(Data for review)
(** An interface can only be a secondary interface of an object when it
    extends [IUnknown] directly: the bounds of [new_secondary] ask of one
    entry of the tuple to have the type of the vtable and that of its parent,
    so the constructor of an inherited interface can never be called.  And an
    object has at most eight secondary interfaces. *)
Theorem secondary_interfaces_extend_IUnknown (ss : list string) (k : nat) (n : string)
    (p : interface) (ms : list method) :
  n <> iname p ->
  secondary_bounds ss k (Interface n p ms) <->
  p = IUnknown /\ (length ss <= 8)%nat /\ ss !! k = Some n.
Proof.
  intros Hn. destruct p as [|n' p' ms'].
  - cbn [secondary_bounds]. rewrite SecondaryEntryAccess_spec. naive_solver.
  - split; [|by intros [? _]]. intros (H1 & H2 & _).
    apply SecondaryEntryAccess_spec in H1 as [_ H1], H2 as [_ H2].
    rewrite H1 in H2. injection H2 as H2. by rewrite H2 in Hn.
Qed.

Lemma secondary_interfaces_extend_IUnknown_witness :
  secondary_bounds ["IBar"; "IBaz"] 1 (Interface "IBaz" IUnknown []) <->
  IUnknown = IUnknown /\ (2 <= 8)%nat /\ ["IBar"; "IBaz"] !! 1%nat = Some "IBaz".
Proof. apply (secondary_interfaces_extend_IUnknown ["IBar"; "IBaz"] 1 "IBaz" IUnknown []). discriminate. Defined.

(** ** Examples *)

(** The return types that cross a vtable as a status are those written
    [Result<..>] or with the leading [::]; a [core::result::Result] reaches
    the last arm, whose forwarded fragment [__kcom_map_return!] cannot match,
    and crosses the vtable as a Rust value. *)
Definition unit_ty : rust_ty := TOther "()".
Definition status_ty : rust_ty := TPath false ["Status"] [].
Definition returning (r : rust_ty) : method := mkMethod false "m" [] (Some r).
Definition slot_of (r : rust_ty) : option (list ffi_ty) :=
  option_map (fun e => map f_ret (e_fields e))
    (__kcom_define_interface false "IFoo" (fun s => s) [returning r]).

Example result_slot : slot_of (TPath false ["Result"] [unit_ty; status_ty]) = Some [FfiStatus].
Proof. reflexivity. Qed.
Example global_result_slot :
  slot_of (TPath true ["core"; "result"; "Result"] [unit_ty; status_ty]) = Some [FfiStatus].
Proof. reflexivity. Qed.
Example core_result_slot :
  let r := TPath false ["core"; "result"; "Result"] [unit_ty; status_ty] in
  slot_of r = Some [FfiRet r] /\ __kcom_vtable_ret (Tokens r) = FfiStatus.
Proof. split; reflexivity. Qed.

(** What core and the crate implement for their own types. *)
Definition crate_facts : TraitFacts :=
  let own t := is_path ["NTSTATUS"] t || is_path ["i32"] t || is_path ["Status"] t in
  {| Into_NTSTATUS := own; is_Copy := own; is_Send := own; is_Sync := own; is_static := own |}.

(** A [Result] whose error does not convert to a status is refused, and so is
    an argument name that is used twice. *)
Example refused_declarations :
  let result err := mkMethod false "m" [] (Some (TPath false ["Result"] [unit_ty; err])) in
  let u32 := TPath false ["u32"] [] in
  @declarable crate_facts false [result status_ty]
  /\ ~ @declarable crate_facts false [result u32]
  /\ ~ @declarable crate_facts false [mkMethod false "m" [("a", u32); ("a", u32)] (Some status_ty)]
  /\ ~ @declarable crate_facts true [mkMethod true "m" [] (Some (TOther "String"))].
Proof.
  cbv zeta. split; [|split; [|split]].
  - split_and!; try (by repeat constructor);
      [by apply list.NoDup_singleton|by intros ?%list_elem_of_singleton|by intros ?%list_elem_of_singleton| | |].
    + intros m m' ->%list_elem_of_singleton ->%list_elem_of_singleton. discriminate.
    + by intros m ->%list_elem_of_singleton.
    + intros m ->%list_elem_of_singleton. split; [constructor|done].
  - intros (_ & _ & _ & _ & _ & _ & _ & H). destruct (H _ (list_elem_of_here _ _)) as [_ Hm]. discriminate Hm.
  - intros (_ & _ & _ & _ & _ & _ & _ & H). destruct (H _ (list_elem_of_here _ _)) as [Hm _].
    apply list.NoDup_cons in Hm as [Hm _]. apply Hm. by left.
  - intros (_ & _ & _ & _ & _ & _ & _ & H). destruct (H _ (list_elem_of_here _ _)) as [_ Hm]. discriminate Hm.
Qed.

(** A method that returns a result crosses the vtable as a status exactly
    when it is written in one of the three ways the arms name. *)
Lemma status_slots (m : method) (r : rust_ty) e :
  m_ret m = Some r -> m_async m = false ->
  __kcom_define_interface false "IFoo" (fun s => s) [m] = Some e ->
  map f_ret (e_fields e)
  = [if is_result false ["Result"] r || is_result true ["core"; "result"; "Result"] r
        || is_result true ["std"; "result"; "Result"] r
     then FfiStatus else FfiRet r].
Proof.
  intros Hr Ha H. unfold __kcom_define_interface in H. cbn in H. unfold select_arm in H.
  rewrite Hr, Ha in H. injection H as <-. by repeat case_goal.
Qed.
(* ===== verification/AsyncShims.v ===== *)
(** * The shims of async methods

    Models the functions that [declare_com_interface!] generates for an
    [async fn] ([src/src/macros/declare_interface.rs], the [async] arm): the
    reference that the shim takes on its object and hands to the spawned
    future, the [ReleaseGuard] in the future, and the paths on which the
    future cannot be built or spawned.  The asynchronous operations are those
    of [AsyncOp]; the memory of the objects and the tasks of the executor are
    the external state of the memory of the operations. *)

From S2P Require Import Prelude Status Refcount Wrapper SmartPtr WrapperFacts Interfaces Demo ComTheorems MethodShims Task AsyncOp.

Section AsyncShims.
Context {I T A X Args Init F V H : Type}.
Context `{!ComImpl I T, !DropGlue T, !Allocator A, !Foreign X}.
Context (c : config) (fuel : nat) (op_iface : AsyncOperationVtbl).
(** The layouts of the wrapped type and of the allocator type. *)
Context (Tl Al : Layout).
(** The method, which returns an initialiser; [try_pin] with its error as a
    status; and the future it makes. *)
Context (async_method : loc -> T -> Args -> M (world I T A X) Init).
Context (try_pin : Init -> M (world I T A X) (result F NTSTATUS)).
Context (poll_future : F -> F * poll V).

Abbreviation W := (world I T A X).
Abbreviation Obj := (ComObject I T A).

(** ** The async block of a shim

    Its [_guard] is a local variable: it exists from the first poll on. *)
Inductive async_block : Type :=
| Unstarted (future : F) (guard_ptr : GuardPtr) (release : ref_fn)
| Suspended (future : F) (guard : GuardPtr) (release : ref_fn)
| Returned.

Definition release_guard (guard : GuardPtr) (release : ref_fn) : M W unit :=
  call c fuel release (GuardPtr_as_ptr guard) ;; mret tt.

(What the task asks) Would you please reproduce every line from the one containing "(** The method, which" through the final line of the listing, and only those lines?

(Task answer)
(** The method, which returns an initialiser; [try_pin] with its error as a
    status; and the future it makes. *)
Context (async_method : loc -> T -> Args -> M (world I T A X) Init).
Context (try_pin : Init -> M (world I T A X) (result F NTSTATUS)).
Context (poll_future : F -> F * poll V).

Abbreviation W := (world I T A X).
Abbreviation Obj := (ComObject I T A).

(** ** The async block of a shim

    Its [_guard] is a local variable: it exists from the first poll on. *)
Inductive async_block : Type :=
| Unstarted (future : F) (guard_ptr : GuardPtr) (release : ref_fn)
| Suspended (future : F) (guard : GuardPtr) (release : ref_fn)
| Returned.

Definition release_guard (guard : GuardPtr) (release : ref_fn) : M W unit :=
  call c fuel release (GuardPtr_as_ptr guard) ;; mret tt.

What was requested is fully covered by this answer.